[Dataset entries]
==*==
(* ===== verification/PeerWitnesses.v ===== *)
(** Concrete peers, channels and runs: inputs at which the theorems about the peer-to-peer
    layer apply. *)

From S2P Require Import Prelude SortedVec Sorting Codec Primitives Crypto Alias Votes Tx Executor Block Node.
From S2P Require Import Peer PeerProofs Wire Manager ManagerProofs Handshake GroupWitnesses ChainWitnesses Witnesses.

#[local] Existing Instance sample_hasher.
#[local] Existing Instance sample_signer.
#[local] Existing Instance sample_unicode.
#[local] Existing Instance sample_signing_keys.

(** ** A channel *)

(** A cipher that hides nothing but checks key, nonce and associated data. *)
Definition tag_of (k n a : bytes) : bytes := take 16 (k ++ n ++ a ++ replicate 16 (byte_of 0)).
Definition open_tagged (k n a c : bytes) : option bytes :=
  let m := take (length c - 16) c in if bool_decide (c = m ++ tag_of k n a) then Some m else None.

Lemma tag_of_len k n a : length (tag_of k n a) = 16%nat.
Proof. unfold tag_of. rewrite length_take, !length_app, length_replicate. lia. Qed.

#[local] Instance tagging : Aead.
Proof.
  refine {| aead_seal := λ k n a m, m ++ tag_of k n a; aead_open := open_tagged |}.
  - intros k n a m. rewrite length_app, tag_of_len. unfold TAG_LEN. lia.
  - intros k n a m. unfold open_tagged. rewrite length_app, tag_of_len.
    replace (length m + 16 - 16)%nat with (length m) by lia. rewrite take_app_length. by rewrite bool_decide_eq_true_2.
  - intros k n a c m. unfold open_tagged. case_bool_decide as H; [|done]. by intros [= <-].
Defined.

Definition sample_messages : list PeerMessage := [Ping 42; GetAddrs; PMStatus 7; NoBlock 3].
(** Each byte of the stream arrives on its own. *)
Definition bytewise (b : bytes) : Reader := (λ x, Got [x]) <$> b.

Lemma bytewise_pieces b : pieces (bytewise b) ∧ flow (bytewise b) = b.
Proof. unfold pieces, flow, bytewise. induction b as [|x b [IH1 IH2]]; [done|]. split; [by constructor|]. simpl. by f_equal. Qed.

Lemma frames_roundtrip_witness :
  ∃ wire, write_frames sample_messages (Direction_new (bs "key"), []) = (Ok tt, (moved 4 (Direction_new (bs "key")), wire))
  ∧ ∃ rs' d' costs, read_frames 4 (bytewise wire, Direction_new (bs "key")) = (Ok (zip sample_messages costs), (rs', d')) ∧ flow rs' = [].
Proof.
  destruct frames_roundtrip as (H & _ & _). destruct (H (bs "key") sample_messages) as (wire & Hw & Hr).
  - by vm_compute.
  - repeat (apply Forall_cons; split; [split; [apply wf_by_decoding; [apply _|by vm_compute]|by vm_compute]|]). by apply Forall_nil.
  - exists wire. split; [exact Hw|]. destruct (bytewise_pieces wire) as [Hp Hf].
    destruct (Hr (bytewise wire) Hp Hf) as (rs' & d' & costs & H1 & _ & _ & H2). exists rs', d', costs. exact (conj H1 H2).
Defined.

(** ** Two nodes shake hands *)

(** Key exchange by addition of octets. *)
Definition padded (s : bytes) : bytes := take 32 (s ++ replicate 32 (byte_of 0)).
Definition sum_bytes (a b : bytes) : bytes :=
  zip_with (λ x y, byte_of (coqutil.Byte.byte.unsigned x + coqutil.Byte.byte.unsigned y)) a b.
#[local] Instance additive : KeyExchange.
Proof.
  refine {| x_public := padded; x_shared := λ a p, sum_bytes (padded a) p; x_contributory := λ s, negb (forallb (byte_eqb 0) s) |}.
  - intros s. unfold padded. rewrite length_take, length_app, length_replicate. lia.
  - intros a b. unfold sum_bytes. rewrite <-zip_with_flip. apply zip_with_ext; [|done..]. intros x y. by rewrite Z.add_comm.
Defined.

Definition listens (n : Z) : SocketAddr := {| ip := V4 (byte_of <$> [10; 0; 0; n]); port := 26656 |}.
Definition half (seed : bytes) : Handshake := {| hs_chain := bs "c"; ephemeral := seed; hs_ours := x_public seed |}.
Definition caller : Handshake := half (bs "caller").
Definition callee : Handshake := half (bs "callee").

Lemma handshake_agrees_witness :
  ∃ p1 p2 e1 e2, respond caller (hello_of callee) alice_key None = Ok p1
    ∧ respond callee (hello_of caller) bob_key (Some (listens 2)) = Ok p2
    ∧ finish p1 (auth_frame p2) (verifying_key alice_key) (Some (verifying_key bob_key)) = Ok e1
    ∧ finish p2 (auth_frame p1) (verifying_key bob_key) None = Ok e2
    ∧ es_listen e1 = Some (listens 2) ∧ mirrored (es_session e1) (es_session e2).
Proof.
  destruct (handshake_agrees caller callee alice_key bob_key None (Some (listens 2)) true)
    as (p1 & p2 & e1 & e2 & H1 & H2 & H3 & H4 & _ & _ & H5 & _ & H6 & _).
  - reflexivity.
  - reflexivity.
  - reflexivity.
  - by vm_compute.
  - by vm_compute.
  - by vm_compute.
  - apply wf_by_decoding; [apply _|by vm_compute].
  - apply wf_by_decoding; [apply _|by vm_compute].
  - exists p1, p2, e1, e2. exact (conj H1 (conj H2 (conj H3 (conj H4 (conj H5 H6))))).
Defined.

(** What [callee] answered: [caller]'s hello, claiming where it listens. *)
Definition answers_given : list (Handshake * bytes * option SocketAddr) := [(callee, hs_ours caller, Some (listens 2))].
Definition or_fail {E A} (x : result E A) (d : A) : A := match x with Ok a => a | Err _ => d end.
Definition no_pending : Pending := {| pe_session := Session_new [] []; pe_transcript := []; auth_frame := [] |}.
Definition caller_pending : Pending := or_fail (respond caller (hello_of callee) alice_key None) no_pending.
Definition callee_pending : Pending := or_fail (respond callee (hello_of caller) bob_key (Some (listens 2))) no_pending.
Definition established : Established :=
  or_fail (finish caller_pending (auth_frame callee_pending) (verifying_key alice_key) (Some (verifying_key bob_key)))
    {| es_session := pe_session no_pending; es_peer := []; es_listen := None |}.

Lemma handshake_authentic_witness :
  finish caller_pending (auth_frame callee_pending) (verifying_key alice_key) (Some (verifying_key bob_key)) = Ok established
  ∧ es_peer established = verifying_key bob_key
  ∧ ∃ h' hello' l', (h', hello', l') ∈ answers_given ∧ hs_chain h' = bs "c" ∧ es_listen established = dialable l'.
Proof.
  destruct (handshake_authentic caller (hs_ours callee) alice_key None caller_pending (auth_frame callee_pending)
    (verifying_key alice_key) (Some (verifying_key bob_key)) established answers_given) as (_ & H2 & h' & hello' & l' & H3 & H4 & H5 & _).
  - by vm_compute.
  - by vm_compute.
  - intros auth d Hwf Hop doc _. exists (callee, hs_ours caller, Some (listens 2)). split; [by left|].
    assert (decode_exact Auth_codec (encode Auth_codec auth) = match open (auth_frame callee_pending) [] (s_recv (pe_session caller_pending)) with
      | (Ok pt, _) => decode_exact Auth_codec pt | _ => Err (CodecInvalid "") end) as H by by rewrite Hop.
    rewrite (decode_exact_encode Auth_codec _ Hwf) in H. subst doc. vm_compute in H. injection H as ->. by vm_compute.
  - apply wf_by_decoding; [apply _|by vm_compute].
  - by vm_compute.
  - by vm_compute.
  - apply Forall_singleton. split; [apply wf_by_decoding; [apply _|by vm_compute]|].
    split; [by vm_compute|]. split; [by vm_compute|]. apply wf_by_decoding; [apply _|by vm_compute].
  - apply collision_freeb_sound. by vm_compute.
  - split; [by vm_compute|]. split; [by apply H2|]. exists h', hello', l'. exact (conj H3 (conj H4 H5)).
Defined.

(** ** A stalled node *)

Definition peer_at (n : Z) : PeerAddr :=
  {| pa_id := replicate 31 (byte_of 0) ++ [byte_of n]; pa_addr := {| ip := V4 [byte_of (10 + n); byte_of 1; byte_of 2; byte_of 3]; port := 26656 |} |}.
Definition us : PeerId := pa_id (peer_at 9).
Definition fresh : Manager := Manager_new us (AddrBook_new (bs "secret")) Limits_default.

Definition far_block (h : Height) : SyncBlock := {|
  sb_block := {| b_header := {| h_chain_id := bs "c"; h_height := h; h_time := 0; parent := []; h_tx_root := []; h_app_hash := []; h_outcome_root := [];
    validators_hash := []; next_validators_hash := [] |}; transactions := [] |};
  sb_commit := {| c_height := h; c_round := 0; c_block_id := []; Votes.signatures := [] |} |}.

(** Everybody but [slow] answers at once. *)
Definition answers (slow : PeerId) (out : list Directive) : list ManagerEvent :=
  omap (λ d, match d with
             | DSend to (GetBlock h) => if bool_decide (to = slow) then None else Some (MMessage to (PMBlock (far_block h)) 500)
             | _ => None
             end) out.
Fixpoint busy (slow : PeerId) (rounds : nat) (m : Manager) : list ManagerEvent :=
  match rounds with
  | O => []
  | S rounds =>
      let '(out, m) := manager_step m (MTick (from_secs 1)) in
      let reply := answers slow out in
      MTick (from_secs 1) :: reply ++ busy slow rounds (manager_run reply m).2
  end.

Definition opening : list ManagerEvent :=
  MSetHeight 1 :: concat ((λ n, [MInbound (peer_at n); MMessage (pa_id (peer_at n)) (PMStatus 40) 50]) <$> [1; 2; 3]).
(** Three peers at height 40; the one asked for the first block says nothing for eight ticks. *)
Definition until_full : list ManagerEvent := opening ++ busy (pa_id (peer_at 2)) 8 (manager_run opening fresh).2.
Definition full : Manager := (manager_run until_full fresh).2.
(** The request is given up, goes to another peer, and is answered. *)
Definition afterwards : list ManagerEvent :=
  [MTick (from_secs 1); MMessage (pa_id (peer_at 1)) (PMBlock (far_block 1)) 500; MSetHeight 1; MTick (from_secs 1)].


Lemma until_full_stuck : stuck full.
Proof.
  split; [by vm_compute|split; [by vm_compute|]].
  assert (bool_decide (map_Forall (λ k _, m_height full ≤ k) (staged full)) = true) as H%bool_decide_eq_true by (by vm_compute).
  exact H.
Qed.

(** The next block is asked for, sent and dropped; the node stands where it stood. *)
Lemma full_staging_stalls_witness :
  DSend (pa_id (peer_at 1)) (GetBlock 1) ∈ (manager_step full (MTick (from_secs 1))).1
  ∧ is_behind full = true
  ∧ let '(o, m') := manager_run afterwards full in applied o = [] ∧ m_height m' = m_height full ∧ staged m' = staged full.
Proof.
  split; [|split; [by vm_compute|]].
  - assert ((manager_step full (MTick (from_secs 1))).1 !! 2%nat = Some (DSend (pa_id (peer_at 1)) (GetBlock 1))) as H by (by vm_compute).
    exact (list_elem_of_lookup_2 _ _ _ H).
  - apply (full_staging_stalls full afterwards until_full_stuck).
    apply Forall_cons. split; [exact I|]. apply Forall_cons. split; [exact I|]. apply Forall_cons. split; [by vm_compute|].
    apply Forall_cons. split; [exact I|]. by apply Forall_nil.
Defined.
==*==
The problem
From the records above, extract exactly and only the lines that begin at the line with "MTick (from_secs 1) :: reply" and stop after the line with "(** Three peers".

Finished task
      MTick (from_secs 1) :: reply ++ busy slow rounds (manager_run reply m).2
  end.

Definition opening : list ManagerEvent :=
  MSetHeight 1 :: concat ((λ n, [MInbound (peer_at n); MMessage (pa_id (peer_at n)) (PMStatus 40) 50]) <$> [1; 2; 3]).
(** Three peers at height 40; the one asked for the first block says nothing for eight ticks. *)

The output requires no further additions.